[[ Excerpted data open ]]

(** * Brainrot: expression / gesture classification, temporal stabilisation
      and the meme selection pool

    A shallow embedding of [src/lib/gestures.ts], [src/lib/detection.ts],
    [src/lib/config.ts] and [src/lib/memePool.ts].

    - JavaScript numbers are IEEE 754 binary64 values: landmark coordinates,
      thresholds and confidences are primitive [float]s, so every rule can be
      evaluated on concrete landmark sets.
    - [Date.now()] is an input of [analyze]: a millisecond timestamp in [Z].
    - [Math.random()] is an input of [getRandomMeme]: a draw is a natural
      number [r], and [Math.floor(Math.random() * n)] is [r mod n].
    - Object state (the private fields of the detector classes, the
      module-level [memePool] and [recentMemes]) is passed explicitly. *)

From Stdlib Require Import ZArith Floats.
From stdpp Require Import gmap strings list.

#[local] Set Warnings "-inexact-float".
#[local] Open Scope Z_scope.

(** ** JavaScript number primitives *)

Module JS.

(** [a < b] and [a > b] on numbers (false as soon as one side is NaN). *)
Definition lt (a b : float) : bool := PrimFloat.ltb a b.
Definition gt (a b : float) : bool := PrimFloat.ltb b a.

Definition Math_abs (a : float) : float := PrimFloat.abs a.
Definition Math_sqrt (a : float) : float := PrimFloat.sqrt a.

(** [Math.pow(a, 2)]. *)
Definition Math_pow2 (a : float) : float := PrimFloat.mul a a.

(** [Math.min(a, b)]: NaN if either argument is NaN, and -0 is below +0. *)
Definition Math_min (a b : float) : float :=
    if PrimFloat.is_nan a || PrimFloat.is_nan b then PrimFloat.nan
    else if PrimFloat.ltb a b then a
    else if PrimFloat.ltb b a then b
    else if PrimFloat.get_sign a then a else b.

(** [Math.max(a, b)]: NaN if either argument is NaN, and +0 is above -0. *)
Definition Math_max (a b : float) : float :=
    if PrimFloat.is_nan a || PrimFloat.is_nan b then PrimFloat.nan
    else if PrimFloat.ltb a b then b
    else if PrimFloat.ltb b a then a
    else if PrimFloat.get_sign a then b else a.

End JS.

(** ** [config.ts] *)

Module CONFIG.

Module thresholds.
Definition eyeOpening : float := 0.03.
Definition mouthOpen : float := 0.025.
Definition squinting : float := 0.018.
Definition smile : float := 0.012.
Definition browRaise : float := 0.01.
Definition winkRatio : float := 0.6.
Definition puckerRatio : float := 0.25.
Definition sleepyThreshold : float := 0.018.
End thresholds.

Module transitions.
Definition holdTime : Z := 300.
Definition debounce : Z := 500.
Definition crossfadeDuration : Z := 300.
Definition historyLength : nat := 10.
End transitions.

End CONFIG.

(** [interface Landmark { x: number; y: number; z?: number }] *)
Record Landmark := mkLandmark { x : float; y : float; z : option float }.

(** ** The temporal stabiliser

    The second half of [analyze] is the same code in [GestureDetector] and in
    [ExpressionDetector], over [GestureType] and [ExpressionType]; it is
    written once here over a category type [C].  The fields are
    [gestureHistory] / [expressionHistory], [lastGestureTime] /
    [lastExpressionTime], [currentGesture] / [currentExpression],
    [holdStartTime] and [pendingGesture] / [pendingExpression]. *)

Module Stabilizer.
Section Stabilizer.

Context {C : Type} `{EqDecision C}.

Record state := mkState {
    history : list C;
    lastTime : Z;
    current : C;
    holdStartTime : Z;
    pending : option C;
  }.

[[ Excerpted data closed ]]

Directions:
Return only what runs from the line containing "End thresholds." to the last line of the records above, both ends included, exactly as written.

Solution for this task:
End thresholds.

Module transitions.
Definition holdTime : Z := 300.
Definition debounce : Z := 500.
Definition crossfadeDuration : Z := 300.
Definition historyLength : nat := 10.
End transitions.

End CONFIG.

(** [interface Landmark { x: number; y: number; z?: number }] *)
Record Landmark := mkLandmark { x : float; y : float; z : option float }.

(** ** The temporal stabiliser

    The second half of [analyze] is the same code in [GestureDetector] and in
    [ExpressionDetector], over [GestureType] and [ExpressionType]; it is
    written once here over a category type [C].  The fields are
    [gestureHistory] / [expressionHistory], [lastGestureTime] /
    [lastExpressionTime], [currentGesture] / [currentExpression],
    [holdStartTime] and [pendingGesture] / [pendingExpression]. *)

Module Stabilizer.
Section Stabilizer.

Context {C : Type} `{EqDecision C}.

Record state := mkState {
    history : list C;
    lastTime : Z;
    current : C;
    holdStartTime : Z;
    pending : option C;
  }.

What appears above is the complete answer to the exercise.